Most cases of bursitis improve within a few days to a few weeks with rest and basic home treatment. The exact timeline depends on which joint is affected, how severe the inflammation is, and whether you continue stressing the area during recovery. Mild cases can clear up in under two weeks, while more stubborn or recurring bursitis may take several months.
Typical Recovery by Joint
Not all bursitis heals at the same pace. The location matters because some joints are harder to rest and bear more daily stress than others.
Elbow bursitis is one of the more predictable types. Most people recover in three to six weeks with rest and at-home care. The elbow bursa sits right at the tip of the joint, making it easy to bump or lean on, so avoiding pressure on it is the single most important thing you can do to speed things up.
Hip bursitis, specifically the type affecting the outer hip (trochanteric bursitis), typically takes a bit longer. With proper care, symptoms generally resolve in six to ten weeks. The hip bears your body weight with every step, which makes complete rest nearly impossible and extends the healing window compared to joints like the elbow or knee.
Shoulder and knee bursitis fall somewhere in that same range, though recovery varies widely depending on how much you use the joint for work or daily activities.
What Slows Recovery Down
The biggest factor in delayed healing is continued stress on the inflamed bursa. Every time you put pressure on or overuse the joint before the bursa has fully healed, you essentially restart the clock. This is the most common reason bursitis lingers for months instead of weeks. Even if your pain improves, returning to the activity that caused the problem too early increases your risk of reinjury.
Repetitive motions are a major culprit. If your bursitis developed from kneeling, throwing, or a repetitive work task, it will keep coming back unless you change the movement pattern or add protective equipment like knee pads. Recurrent bursitis is common enough that it’s worth treating the root cause, not just the symptoms.
Steroid Injections and Faster Relief
When rest, ice, and over-the-counter anti-inflammatory medications aren’t enough after a few weeks, a steroid injection into the bursa is a common next step. If the injection includes a numbing agent, you’ll feel relief within hours, but that wears off quickly. The steroid itself takes a few days to reduce swelling and deliver lasting pain relief.
For many people, a single injection combined with continued rest resolves the problem. Others need a second injection or additional physical therapy. Steroid injections don’t speed up the actual tissue healing, but they can break the cycle of inflammation and pain that keeps you from moving and rehabilitating the joint normally.
When Bursitis Is Infected
Septic bursitis, where bacteria get into the bursa, is a different situation entirely. This happens most often in the elbow or knee, usually after a cut, scrape, or puncture near the joint. The area becomes red, warm, and intensely painful, sometimes with fever.
Infected bursitis requires antibiotics.

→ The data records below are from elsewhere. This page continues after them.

(** The theorem on nodes [a; b] with a link [a → b] held by id strings,
    renaming ["a"] to ["z"]. *)
Lemma updateNode_overwrites_id_witness :
  nodes (graphData
           (updateNode "a" (renameTo "z")
              (stateOf (mkGraph [plainNode "a" "Ann" person; plainNode "b" "Bob" person]
                                [plainLink (EndId "a") (EndId "b")])))) =
    [plainNode "z" "Ann" person; plainNode "b" "Bob" person] ∧
  links (graphData
           (updateNode "a" (renameTo "z")
              (stateOf (mkGraph [plainNode "a" "Ann" person; plainNode "b" "Bob" person]
                                [plainLink (EndId "a") (EndId "b")])))) =
    [plainLink (EndId "a") (EndId "b")] ∧
  updateNode "a" (renameTo "q")
    (updateNode "a" (renameTo "z")
       (stateOf (mkGraph [plainNode "a" "Ann" person; plainNode "b" "Bob" person]
                         [plainLink (EndId "a") (EndId "b")]))) =
  updateNode "a" (renameTo "z")
    (stateOf (mkGraph [plainNode "a" "Ann" person; plainNode "b" "Bob" person]
                      [plainLink (EndId "a") (EndId "b")])).
Proof.
  assert (Hb : node_id (plainNode "b" "Bob" person) ≠ "a") by discriminate.
  assert (Hz : "z" ≠ "a") by discriminate.
  pose proof (updateNode_overwrites_id
    (stateOf (mkGraph [plainNode "a" "Ann" person; plainNode "b" "Bob" person]
                      [plainLink (EndId "a") (EndId "b")]))
    "a" "z" (renameTo "z") (renameTo "q")
    [] [plainNode "b" "Bob" person] (plainNode "a" "Ann" person)
    eq_refl eq_refl (Forall_nil_2 _)
    (Forall_cons_2 (λ m, node_id m ≠ "a") _ _ Hb (Forall_nil_2 _))
    eq_refl Hz) as H.
  cbv zeta in H. destruct H as (H1 & _ & H3 & _ & _ & _ & H7).
  split; [exact H1|]. split; [exact H3|]. exact H7.
Defined.

(** ** The derived filtered view *)

Lemma prefix_app (a b : string) :
  String.prefix a b = true ↔ ∃ post, b = (a ++ post)%string.
Proof.
  revert b. induction a as [|c a IH]; intros b.
  - split; [intros _; by exists b | by destruct b].
  - destruct b as [|d b]; cbn.
    + split; [discriminate | intros [post [=]]].
    + destruct (Ascii.ascii_dec c d) as [->|Hcd].
      * rewrite IH. split; intros [post Hp]; exists post.
        -- cbn. by rewrite Hp.
        -- cbn in Hp. by injection Hp.
      * split; [discriminate|]. intros [post Hp]. cbn in Hp.
        injection Hp as Hd _. by destruct Hcd.
Qed.

(** [includes s sub] holds exactly when [sub] occurs somewhere in [s]. *)
Lemma includes_spec (s sub : string) :
  includes s sub = true ↔ ∃ pre post, s = (pre ++ sub ++ post)%string.
Proof.
  induction s as [|c s IH].
  - cbn [includes]. rewrite orb_false_r, prefix_app. split.
    + intros [post ->]. by exists "", post.
    + intros (pre & post & H). exists post.
      destruct pre; [exact H | discriminate].
  - cbn [includes]. rewrite orb_true_iff, prefix_app, IH. split.
    + intros [[post ->]|(pre & post & ->)].
      * by exists "", post.
      * by exists (String c pre), post.
    + intros (pre & post & H). destruct pre as [|d pre].
      * left. by exists post.
      * right. injection H as _ ->. by exists pre, post.
Qed.

Lemma bothEndpointsIn_spec (ns : list GraphNode) (l : GraphLink) :
  bothEndpointsIn (nodeIdSet ns) l = true ↔
  endpointId (source l) ∈ List.map node_id ns ∧
  endpointId (target l) ∈ List.map node_id ns.
Proof.
  unfold bothEndpointsIn, nodeIdSet.
  rewrite andb_true_iff, !bool_decide_eq_true, !elem_of_list_to_set.
  reflexivity.
Qed.

Lemma node_ids_filter_subseteq (P : GraphNode → Prop)
    `{∀ n, Decision (P n)} (ns : list GraphNode) (i : string) :
  i ∈ List.map node_id (filter P ns) → i ∈ List.map node_id ns.
Proof.
  change (i ∈ node_id <$> filter P ns → i ∈ node_id <$> ns).
  rewrite !list_elem_of_fmap. intros (n & -> & Hn).
  exists n. split; [done|]. by apply list_elem_of_filter in Hn as [_ ?].
Qed.

(** C3: with a type filter and a non-empty search query set, the view
    holds the nodes of that type whose lower-cased name contains the
    lower-cased query; its links are the links that survived the type
    filter's pruning, pruned again against the ids of the nodes that
    survived both filters, which are the links of the snapshot with both
    endpoints among those ids. On the two-node example ([Alice] a person,
    [Alicetown Fair] an event), type [person] and query ["alice"] leave
    node ["1"] alone. *)
Theorem filteredData_sequential :
  (∀ (st : GraphState) (ty : NodeType) (c : ascii) (q : string),
     let query := String c q in
     let st' := setSearchQuery query (setFilterByType (Some ty) st) in
     let typed := filter (λ n, node_type n = ty) (nodes (graphData st)) in
     let typedLinks :=
       filter (λ l, endpointId (source l) ∈ List.map node_id typed ∧
                    endpointId (target l) ∈ List.map node_id typed)
              (links (graphData st)) in
     let kept := filter (λ n, nameMatches query n = true) typed in
     nodes (filteredData st') = kept ∧
     links (filteredData st') =
       filter (λ l, endpointId (source l) ∈ List.map node_id kept ∧
                    endpointId (target l) ∈ List.map node_id kept)
              typedLinks ∧
     links (filteredData st') =
       filter (λ l, endpointId (source l) ∈ List.map node_id kept ∧
                    endpointId (target l) ∈ List.map node_id kept)
              (links (graphData st)) ∧
     (∀ n, n ∈ nodes (filteredData st') ↔
           n ∈ nodes (graphData st) ∧ node_type n = ty ∧
           ∃ pre post,
             toLowerCase (node_name n) =
             (pre ++ toLowerCase query ++ post)%string)) ∧
  (let node1 := plainNode "1" "Alice" person in
   let node2 := plainNode "2" "Alicetown Fair" event in
   let st := setSearchQuery "alice"
               (setFilterByType (Some person)
                  (stateOf (mkGraph [node1; node2] []))) in
   nameMatches "alice" node2 = true ∧
   filteredData st = {| nodes := [node1]; links := [] |}).
Proof.
  split; [|split; reflexivity].
  intros st ty c q query st' typed typedLinks kept.
  assert (Htyped :
    List.filter (fun node => bool_decide (node_type node = ty))
                (nodes (graphData st)) = typed).
  { apply filter_callback. intros n. apply bool_decide_eq_true. }
  assert (Hkept : List.filter (nameMatches query) typed = kept).
  { apply filter_callback. intros n. reflexivity. }
  assert (HtypedLinks :
    List.filter (bothEndpointsIn (nodeIdSet typed)) (links (graphData st))
    = typedLinks).
  { apply filter_callback. intros l. apply bothEndpointsIn_spec. }
  assert (Hnodes : nodes (filteredData st') = kept).
  { subst st'. unfold filteredData. cbn. by rewrite Htyped, Hkept. }
  assert (Hlinks : links (filteredData st') =
    filter (λ l, endpointId (source l) ∈ List.map node_id kept ∧
                 endpointId (target l) ∈ List.map node_id kept) typedLinks).
  { subst st'. unfold filteredData. cbn.
    rewrite Htyped, Hkept, HtypedLinks.
    apply filter_callback. intros l. apply bothEndpointsIn_spec. }
  split; [exact Hnodes|]. split; [exact Hlinks|]. split.
  - rewrite Hlinks. subst typedLinks. apply list_filter_filter_l.
    intros l [Hs Ht]. subst kept.
    split; eapply node_ids_filter_subseteq; eassumption.
  - intros n. rewrite Hnodes. subst kept typed.
    rewrite !list_elem_of_filter. unfold nameMatches.
    rewrite includes_spec. tauto.
Qed.

(** C6: with no type filter and an empty search query, the view read
    after [setGraphData S] is [S] itself. *)
Theorem filteredData_roundtrip (S : GraphData) (st : GraphState) :
  filterByType st = None →
  searchQuery st = "" →
  filteredData (setGraphData S st) = S.
Proof.
  intros Hty Hq. unfold filteredData. cbn. rewrite Hty, Hq. cbn.
  by destruct S.
Qed.

Lemma filteredData_roundtrip_witness :
  filteredData
    (setGraphData
       (mkGraph [plainNode "b" "Bob" person; plainNode "a" "Ann" event]
                [plainLink (EndId "b") (EndId "a");
                 plainLink (EndId "a") (EndId "ghost")])
       initialState) =
  mkGraph [plainNode "b" "Bob" person; plainNode "a" "Ann" event]
          [plainLink (EndId "b") (EndId "a");
           plainLink (EndId "a") (EndId "ghost")].
Proof.
  apply (filteredData_roundtrip
           (mkGraph [plainNode "b" "Bob" person; plainNode "a" "Ann" event]
                    [plainLink (EndId "b") (EndId "a");
                     plainLink (EndId "a") (EndId "ghost")])
           initialState).
  - reflexivity.
  - reflexivity.
Defined.
(** * BioDrive+ wearable integration: credentials, sync and webhook ingestion

    A shallow embedding of the Express handlers of [routes.ts] that acquire,
    refresh and revoke wearable credentials, synchronise provider data and
    ingest aggregator webhooks, together with the storage layer of
    [storage.ts] they run against.

    Conventions.
    - A JavaScript number that the handlers use as an identifier, a score or a
      timestamp is an integer [Z]; [NaN] is [None] where a handler tests for it.
      Timestamps ([Date]) are milliseconds since the epoch.
    - [Math.random()] is a rational in the unit interval and the arithmetic on
      it is exact.
    - Handlers are computations in a state-and-exception monad [M].  The state
      holds the two database tables the handlers touch, the handler's local
      [results] array and the positions reached in the streams of clock
      readings, random draws and database statements.  The environment [Env]
      holds what the outside world answers: the clock, the random stream, which
      database statements are rejected, and the provider client and
      transformer of [services/wearableIntegration], which the handlers
      import and which are left abstract.
    - [console.log] and [console.error] have no counterpart. *)

From Stdlib Require Import ZArith QArith Qround String Ascii List Bool Lia Lqa DecimalString.
Import ListNotations.

Open Scope string_scope.
Open Scope Z_scope.

(* ================================================================== *)
(** ** JavaScript values and built-ins used by the handlers *)

Module Js.

(** The JSON values a request body can carry where the handlers read a
    field without checking its type. *)
Inductive jsval : Type :=
| JUndefined
| JNull
| JNum (n : Z)
| JStr (s : string).

Definition jsval_eqb_str (v : jsval) (lit : string) : bool :=
  match v with
  | JStr s => String.eqb s lit
  | _ => false
  end.
(** C8, as stated, fails: on a server started without [ESCROW_ADDRESS] the
    third step of the happy path, deposit-prepare, is answered 400, so that
    not every step succeeds; the job is RELEASED at the end all the same. *)
Lemma happy_path_without_escrow_address :
  nth_error (responses example_unconfigured example_happy_path (boot None)) 2
    = Some (Fail 400 "ESCROW_ADDRESS not configured on server (.env)") /\
  forallb succeeded (responses example_unconfigured example_happy_path (boot None))
    = false /\
  status <$> jobs (run example_unconfigured example_happy_path (boot None)) !! example_id
    = Some RELEASED.
Proof. repeat split; vm_compute; reflexivity. Qed.

(** *** The escrow record (C10) *)

Lemma snoc_cons_shape {A} (l : list A) (x : A) (d1 d2 : number) :
  match l ++ [x] with [] => d1 | _ :: _ => d2 end = d2.
Proof. destruct l; reflexivity. Qed.

Lemma next_refs_read i r resp acc :
  (succeeded resp = true -> read_only r = true) -> next_refs i r resp acc = acc.
Proof.
  destruct r, resp as [[]|]; simpl; auto; intros H; specialize (H eq_refl); discriminate.
Qed.

Lemma deposit_refs_step c e r s i acc :
  (forall j, jobs s !! i = Some j -> escrow_tracks j acc) ->
  forall j, jobs (fst (handle c e r s)) !! i = Some j ->
            escrow_tracks j (next_refs i r (snd (handle c e r s)) acc).
Proof.
  intros Hpre j.
  destruct (handle_cases c e r s) as [[-> Hro] | (k & j' & Hwr & -> & ->)].
  - rewrite next_refs_read by exact Hro. apply Hpre.
  - simpl jobs. rewrite lookup_insert.
    inversion Hwr; subst; simpl next_refs;
      (case_decide as Hk;
       [ subst; rewrite ?String.eqb_refl; intros [= <-]
       | apply String.eqb_neq in Hk; rewrite ?Hk; apply Hpre ]);
      try match goal with
          | H : Some ?j0 = jobs s !! _ |- _ =>
              symmetry in H; destruct (Hpre _ H) as [Ho Hd]
          end;
      unfold escrow_tracks; simpl; auto.
    rewrite Ho. split; [ reflexivity | symmetry; apply snoc_cons_shape ].
Qed.
Lemma votes_delete db sid v :
  v ∈ votes (delete_session db sid) →
  v ∈ votes db ∧ (is_Some (get_session db sid) → Vote.session_id v ≠ sid).
Proof.
  unfold delete_session.
  destruct (get_session db sid) as [s|] eqn:Hs; simpl.
  - apply get_session_Some in Hs as [_ <-].
    intros [? ?]%list_elem_of_filter. done.
  - intros ?. split; [done|]. by intros [? ?].
Qed.

(** What one operation does to a session that exists: it is deleted, or
    it is closed by an accepted ballot that completes the voters, or it
    is left as it was. *)
Lemma step_get_session db op sid s :
  get_session db sid = Some s →
  (op = DeleteSession sid ∧ get_session (step db op) sid = None)
  ∨ ((∃ voter ranked, op = SubmitVote sid voter ranked
        ∧ (submit_vote db sid voter ranked).1 = Accepted)
     ∧ list_to_set (participant_ids s) ⊆ voter_ids (votes (step db op)) sid
     ∧ get_session (step db op) sid = Some (set_inactive s))
  ∨ (op ≠ DeleteSession sid
     ∧ ¬ ((∃ voter ranked, op = SubmitVote sid voter ranked
            ∧ (submit_vote db sid voter ranked).1 = Accepted)
          ∧ list_to_set (participant_ids s)
            ⊆ voter_ids (votes (step db op)) sid)
     ∧ get_session (step db op) sid = Some s).
Proof.
  intros Hs. destruct op as [g ids now|sid' voter ranked|sid']; simpl.
  - right; right. split; [done|]. split; [by intros [(? & ? & ? & _) _]|].
    destruct (create_session db g ids now) as [[? db']|] eqn:E; [|done].
    by eapply get_session_create.
  - destruct (submit_vote db sid' voter ranked) as [o db'] eqn:E.
    destruct (decide (o = Accepted)) as [->|Ho].
    + assert ((submit_vote db sid' voter ranked).1 = Accepted) as Hacc
        by (by rewrite E).
      simpl. apply submit_vote_accepted in E
        as (s' & Hs' & _ & _ & _ & _ & _ & _ & Hv & Hss).
      destruct (decide (sid' = sid)) as [->|Hne].
      * assert (s' = s) as -> by congruence.
        unfold get_session. rewrite Hss. case_decide as Hc.
        -- right; left. split; [by exists voter, ranked|]. split; [done|].
           rewrite find_close. fold (get_session db sid). rewrite Hs. simpl.
           apply get_session_Some in Hs as [_ Hid]. by rewrite decide_True.
        -- right; right. split; [done|]. split; [|done]. by intros [_ ?].
      * right; right. split; [congruence|].
        split; [intros [(? & ? & ? & _) _]; congruence|].
        unfold get_session. rewrite Hss. case_decide; [|done].
        rewrite find_close. fold (get_session db sid). rewrite Hs. simpl.
        apply get_session_Some in Hs as [_ Hid]. rewrite decide_False; congruence.
    + pose proof (submit_vote_rejected db sid' voter ranked) as Hr.
      rewrite E in Hr. simpl in *. rewrite Hr by done.
      right; right. split; [done|]. split; [|done].
      intros [(voter' & ranked' & [= -> -> ->] & Ha) _].
      rewrite E in Ha. done.
  - destruct (decide (sid' = sid)) as [->|Hne].
    + left. split; [done|]. rewrite get_session_delete. by rewrite decide_True.
    + right; right. split; [congruence|].
      split; [by intros [(? & ? & ? & _) _]|].
      rewrite get_session_delete. rewrite decide_False; done.
Qed.
Definition set_currently_valid {Order} (e : option UserAccountVerificationError)
    (o : OrderWithStorageData Order) : OrderWithStorageData Order :=
  Build_OrderWithStorageData (order o) (priority_data o) (invalidates o) (pool_id o)
    e (is_bid o) (is_valid o) (valid_block o) (order_id o)
    (tob_reward o) (cancel_requested o).

Definition set_priority_gas {Order} (g : U256)
    (o : OrderWithStorageData Order) : OrderWithStorageData Order :=
  Build_OrderWithStorageData (order o)
    {| price := price (priority_data o); volume := volume (priority_data o);
       gas := g; gas_units := gas_units (priority_data o) |}
    (invalidates o) (pool_id o)
    (is_currently_valid o) (is_bid o) (is_valid o) (valid_block o) (order_id o)
    (tob_reward o) (cancel_requested o).

(** [OrderWithStorageData::try_map_inner], whose closure may fail. *)
Definition try_map_inner {Order NewOrder} (f : Order -> option NewOrder)
    (self : OrderWithStorageData Order) : option (OrderWithStorageData NewOrder) :=
  new_order ← f (order self);
  Some (Build_OrderWithStorageData new_order (priority_data self) (invalidates self)
    (pool_id self) (is_currently_valid self) (is_bid self) (is_valid self)
    (valid_block self) (order_id self) (tob_reward self) (cancel_requested self)).

(** [OrderWithStorageData::is_currently_valid]. *)
Definition currently_valid {Order} (o : OrderWithStorageData Order) : bool :=
  match is_currently_valid o with None => true | Some _ => false end.

(** ** The order trait *)

(** [OmitOrderMeta::unique_order_hash] hashes the EIP-712 encoding that the
    [sol!] macro generates together with the signer's address; the encoding and
    keccak are not part of the repository. *)
Class OrderHasher : Type := {
  unique_order_hash : AllOrders -> Address -> B256
}.

(** [RawPoolOrder]: the methods that the pools and the matching engine read.
    [limit_price] of a top-of-block order divides by its input quantity. *)
Class RawPoolOrder (T : Type) : Type := {
  max_gas_token_0 : T -> u128;
  order_hash : T -> B256;
  from : T -> Address;
  amount : T -> u128;
  min_qty_t0 : T -> outcome (option u128);
  is_tob : T -> bool;
  min_amount : T -> u128;
  limit_price : T -> outcome U256;
  unscale_by_gas_fee : T -> Ray -> u128 -> outcome Ray;
  deadline : T -> option U256;
  flash_block : T -> option u64;
  respend_avoidance_strategy : T -> RespendAvoidanceMethod;
  token_in : T -> Address;
  token_out : T -> Address;
  order_location : T -> OrderLocation;
  use_internal : T -> bool;
  exact_in : T -> bool;
  has_hook : T -> bool
}.

(** The provided methods of the trait. *)

(** [RawPoolOrder::is_bid]. *)
Definition raw_is_bid `{RawPoolOrder T} (o : T) : bool := token_out o <? token_in o.

Definition is_partial `{RawPoolOrder T} (o : T) : bool := min_amount o <? amount o.

Definition validation_priority `{RawPoolOrder T} (o : T) (bid : option u128)
    : OrderValidationPriority :=
  {| vp_order_hash := order_hash o;
     vp_is_tob := is_tob o;
     vp_is_partial := is_partial o;
     vp_respend := respend_avoidance_strategy o;
     vp_tob_bid_amount := default 0 bid |}.

(** The default body of [RawPoolOrder::min_qty_t0], over the methods it calls. *)
Definition default_min_qty_t0 `{ArithLib} (amount : u128) (limit_price : outcome U256)
    (is_bid exact_in : bool) (min_amount : u128) : outcome (option u128) :=
  if amount =? 0 then Ret None
  else
    lp ← limit_price;
    if lp =? 0 then Ret None
    else if negb is_bid then
      if exact_in then Ret (Some min_amount)
      else Some <$> inverse_quantity lp min_amount true
    else if exact_in then
      q ← mul_quantity lp min_amount;
      Some <$> uint_to_u128 q
    else Ret (Some min_amount).

(** [OrderId::from_all_orders]. *)
Definition from_all_orders `{RawPoolOrder T} (o : T) (pool : PoolId) : OrderId :=
  {| id_address := from o; id_pool_id := pool; id_hash := order_hash o;
     id_reuse_avoidance := respend_avoidance_strategy o;
     id_deadline := deadline o; id_flash_block := flash_block o;
     id_location := order_location o |}.

(** ** The implementations of the trait *)

Section raw_orders.
Context `{AL : ArithLib} `{OH : OrderHasher}.

(** [unscale_by_gas_fee] of the partial orders. *)
Definition partial_unscale_by_gas_fee (is_bid : bool) (max_amount_in : u128)
    (price : Ray) (gas_amount_t0 : u128) : outcome Ray :=
  if is_bid then
    let amount_in := max_amount_in in
    q ← quantity price amount_in false;
    let amount_out := u128_wrap (q + gas_amount_t0) in
    from_quantities amount_out amount_in true
  else
    let amount_in := max_amount_in in
    amount_out ← quantity price (u128_wrap (amount_in + gas_amount_t0)) false;
    from_quantities amount_out amount_in true.

(** [unscale_by_gas_fee] of the exact orders. *)
Definition exact_unscale_by_gas_fee (exact_in is_bid : bool) (amount : u128)
    (price : Ray) (gas_amount_t0 : u128) : outcome Ray :=
  match exact_in, is_bid with
  | true, true =>
      let amount_in := amount in
      q ← quantity price amount_in false;
      let amount_out := u128_wrap (q + gas_amount_t0) in
      from_quantities amount_out amount_in true
  | false, true =>
      let amount_out := amount in
      amount_in ← inverse_quantity price (u128_wrap (amount_out - gas_amount_t0)) true;
      from_quantities amount_out amount_in true
  | true, false =>
      let amount_in := amount in
      amount_out ← quantity price (u128_wrap (amount_in + gas_amount_t0)) false;
      from_quantities amount_out amount_in true
  | false, false =>
      let amount_out := amount in
      q ← inverse_quantity price amount_out true;
      let amount_in := u128_wrap (q - gas_amount_t0) in
      from_quantities amount_out amount_in true
  end.

(** [U256::from(quantity_out) / U256::from(quantity_in)]. *)
Definition tob_limit_price (t : TopOfBlockOrder) : outcome U256 :=
  ray_div_word (tob_quantity_out t) (tob_quantity_in t).

#[export] Instance TopOfBlockOrder_raw : RawPoolOrder TopOfBlockOrder := {|
  max_gas_token_0 := fun t => tob_max_gas_asset0 t;
  order_hash := fun t => unique_order_hash (TOB t) (meta_from (tob_meta t));
  from := fun t => meta_from (tob_meta t);
  amount := fun t => tob_quantity_in t;
  min_qty_t0 := fun t =>
    Ret (if tob_asset_out t <? tob_asset_in t then Some (tob_quantity_out t) else None);
  is_tob := fun t => true;
  min_amount := fun t => tob_quantity_in t;
  limit_price := tob_limit_price;
  unscale_by_gas_fee := fun t price _ => Ret price;
  deadline := fun t => None;
  flash_block := fun t => Some (tob_valid_for_block t);
  respend_avoidance_strategy := fun t => Block (tob_valid_for_block t);
  token_in := fun t => tob_asset_in t;
  token_out := fun t => tob_asset_out t;
  order_location := fun t => Searcher;
  use_internal := fun t => tob_use_internal t;
  exact_in := fun t => true;
  has_hook := fun t => false
|}.

#[export] Instance PartialStandingOrder_raw : RawPoolOrder PartialStandingOrder := {|
  max_gas_token_0 := fun p => ps_max_extra_fee_asset0 p;
  order_hash := fun p => unique_order_hash (PartialStanding p) (meta_from (ps_meta p));
  from := fun p => meta_from (ps_meta p);
  amount := fun p => ps_max_amount_in p;
  min_qty_t0 := fun p =>
    default_min_qty_t0 (ps_max_amount_in p) (Ret (ps_min_price p))
      (ps_asset_out p <? ps_asset_in p) true (ps_min_amount_in p);
  is_tob := fun p => false;
  min_amount := fun p => ps_min_amount_in p;
  limit_price := fun p => Ret (ps_min_price p);
  unscale_by_gas_fee := fun p =>
    partial_unscale_by_gas_fee (ps_asset_out p <? ps_asset_in p) (ps_max_amount_in p);
  deadline := fun p => Some (ps_deadline p);
  flash_block := fun p => None;
  respend_avoidance_strategy := fun p => Nonce (ps_nonce p);
  token_in := fun p => ps_asset_in p;
  token_out := fun p => ps_asset_out p;
  order_location := fun p => Limit;
  use_internal := fun p => ps_use_internal p;
  exact_in := fun p => true;
  has_hook := fun p => negb (bool_decide (ps_hook_data p = []))
|}.

#[export] Instance ExactStandingOrder_raw : RawPoolOrder ExactStandingOrder := {|
  max_gas_token_0 := fun p => es_max_extra_fee_asset0 p;
  order_hash := fun p => unique_order_hash (ExactStanding p) (meta_from (es_meta p));
  from := fun p => meta_from (es_meta p);
  amount := fun p => es_amount p;
  min_qty_t0 := fun p =>
    default_min_qty_t0 (es_amount p) (Ret (es_min_price p))
      (es_asset_out p <? es_asset_in p) (es_exact_in p) (es_amount p);
  is_tob := fun p => false;
  min_amount := fun p => es_amount p;
  limit_price := fun p => Ret (es_min_price p);
  unscale_by_gas_fee := fun p =>
    exact_unscale_by_gas_fee (es_exact_in p) (es_asset_out p <? es_asset_in p) (es_amount p);
  deadline := fun p => Some (es_deadline p);
  flash_block := fun p => None;
  respend_avoidance_strategy := fun p => Nonce (es_nonce p);
  token_in := fun p => es_asset_in p;
  token_out := fun p => es_asset_out p;
  order_location := fun p => Limit;
  use_internal := fun p => es_use_internal p;
  exact_in := fun p => es_exact_in p;
  has_hook := fun p => negb (bool_decide (es_hook_data p = []))
|}.

#[export] Instance PartialFlashOrder_raw : RawPoolOrder PartialFlashOrder := {|
  max_gas_token_0 := fun p => pf_max_extra_fee_asset0 p;
  order_hash := fun p => unique_order_hash (PartialFlash p) (meta_from (pf_meta p));
  from := fun p => meta_from (pf_meta p);
  amount := fun p => pf_max_amount_in p;
  min_qty_t0 := fun p =>
    default_min_qty_t0 (pf_max_amount_in p) (Ret (pf_min_price p))
      (pf_asset_out p <? pf_asset_in p) true (pf_min_amount_in p);
  is_tob := fun p => false;
  min_amount := fun p => pf_min_amount_in p;
  limit_price := fun p => Ret (pf_min_price p);
  unscale_by_gas_fee := fun p =>
    partial_unscale_by_gas_fee (pf_asset_out p <? pf_asset_in p) (pf_max_amount_in p);
  deadline := fun p => None;
  flash_block := fun p => Some (pf_valid_for_block p);
  respend_avoidance_strategy := fun p => Block (pf_valid_for_block p);
  token_in := fun p => pf_asset_in p;
  token_out := fun p => pf_asset_out p;
  order_location := fun p => Limit;
  use_internal := fun p => pf_use_internal p;
  exact_in := fun p => true;
  has_hook := fun p => negb (bool_decide (pf_hook_data p = []))
|}.

#[export] Instance ExactFlashOrder_raw : RawPoolOrder ExactFlashOrder := {|
  max_gas_token_0 := fun p => ef_max_extra_fee_asset0 p;
  order_hash := fun p => unique_order_hash (ExactFlash p) (meta_from (ef_meta p));
  from := fun p => meta_from (ef_meta p);
  amount := fun p => ef_amount p;
  min_qty_t0 := fun p =>
    default_min_qty_t0 (ef_amount p) (Ret (ef_min_price p))
      (ef_asset_out p <? ef_asset_in p) (ef_exact_in p) (ef_amount p);
  is_tob := fun p => false;
  min_amount := fun p => ef_amount p;
  limit_price := fun p => Ret (ef_min_price p);
  unscale_by_gas_fee := fun p =>
    exact_unscale_by_gas_fee (ef_exact_in p) (ef_asset_out p <? ef_asset_in p) (ef_amount p);
  deadline := fun p => None;
  flash_block := fun p => Some (ef_valid_for_block p);
  respend_avoidance_strategy := fun p => Block (ef_valid_for_block p);
  token_in := fun p => ef_asset_in p;
  token_out := fun p => ef_asset_out p;
  order_location := fun p => Limit;
  use_internal := fun p => ef_use_internal p;
  exact_in := fun p => ef_exact_in p;
  has_hook := fun p => negb (bool_decide (ef_hook_data p = []))
|}.

(** The dispatch of the trait over the enum, one function per method that the
    provided methods also need. *)
Definition all_amount (o : AllOrders) : u128 :=
  match o with
  | ExactStanding p => amount p | PartialStanding p => amount p
  | ExactFlash p => amount p | PartialFlash p => amount p | TOB t => amount t
  end.
Definition all_min_amount (o : AllOrders) : u128 :=
  match o with
  | ExactStanding p => min_amount p | PartialStanding p => min_amount p
  | ExactFlash p => min_amount p | PartialFlash p => min_amount p | TOB t => min_amount t
  end.
Definition all_limit_price (o : AllOrders) : outcome U256 :=
  match o with
  | ExactStanding p => limit_price p | PartialStanding p => limit_price p
  | ExactFlash p => limit_price p | PartialFlash p => limit_price p | TOB t => limit_price t
  end.
Definition all_token_in (o : AllOrders) : Address :=
  match o with
  | ExactStanding p => token_in p | PartialStanding p => token_in p
  | ExactFlash p => token_in p | PartialFlash p => token_in p | TOB t => token_in t
  end.
Definition all_token_out (o : AllOrders) : Address :=
  match o with
  | ExactStanding p => token_out p | PartialStanding p => token_out p
  | ExactFlash p => token_out p | PartialFlash p => token_out p | TOB t => token_out t
  end.
Definition all_exact_in (o : AllOrders) : bool :=
  match o with
  | ExactStanding p => exact_in p | PartialStanding p => exact_in p
  | ExactFlash p => exact_in p | PartialFlash p => exact_in p | TOB t => exact_in t
  end.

A straightforward infection caught within the first week typically needs at least a 10-day course, though many cases call for four weeks of treatment. Outpatient antibiotics work for roughly 40 to 50 percent of people with mild to moderate infections. The rest may need more aggressive treatment, including drainage of the bursa. Recovery from septic bursitis takes longer than the standard inflammatory type, and the timeline is less predictable because it depends on how quickly the infection responds.
Surgery and Full Recovery
Surgery to remove the bursa (bursectomy) is reserved for cases that don’t respond to months of conservative treatment or keep recurring. It’s not common, but when it’s needed, the recovery timeline is substantially longer.
The first one to two weeks after surgery focus on gentle physical therapy and regaining basic mobility. By weeks three through six, you’ll gradually increase activity and begin targeted strengthening exercises. Most people return to daily activities and light exercise within a few weeks to a couple of months. Full recovery, meaning complete range of motion and no lingering limitations, can take up to a year in some cases, though most people see significant improvement within the first few months.
For hip bursitis treated arthroscopically, the timeline is somewhat faster. Most people return to sports and physical activities about six to eight weeks after surgery.
What You Can Do Right Now
If your bursitis just started, the most effective approach is also the simplest: stop doing whatever irritated the joint. Rest the area, apply ice for 15 to 20 minutes a few times a day, and use an over-the-counter anti-inflammatory like ibuprofen to manage pain and swelling. Cushion the joint if you can’t avoid pressure on it entirely.
Give it at least two to three weeks of consistent rest before judging whether it’s improving. The mistake most people make is feeling better after a few days and jumping back into full activity. That partial recovery followed by reinjury is exactly what turns a two-week problem into a three-month one. Ease back into activity gradually, and if the pain returns, back off again. If you’re not seeing meaningful improvement after six weeks of home care, that’s a reasonable point to seek further evaluation.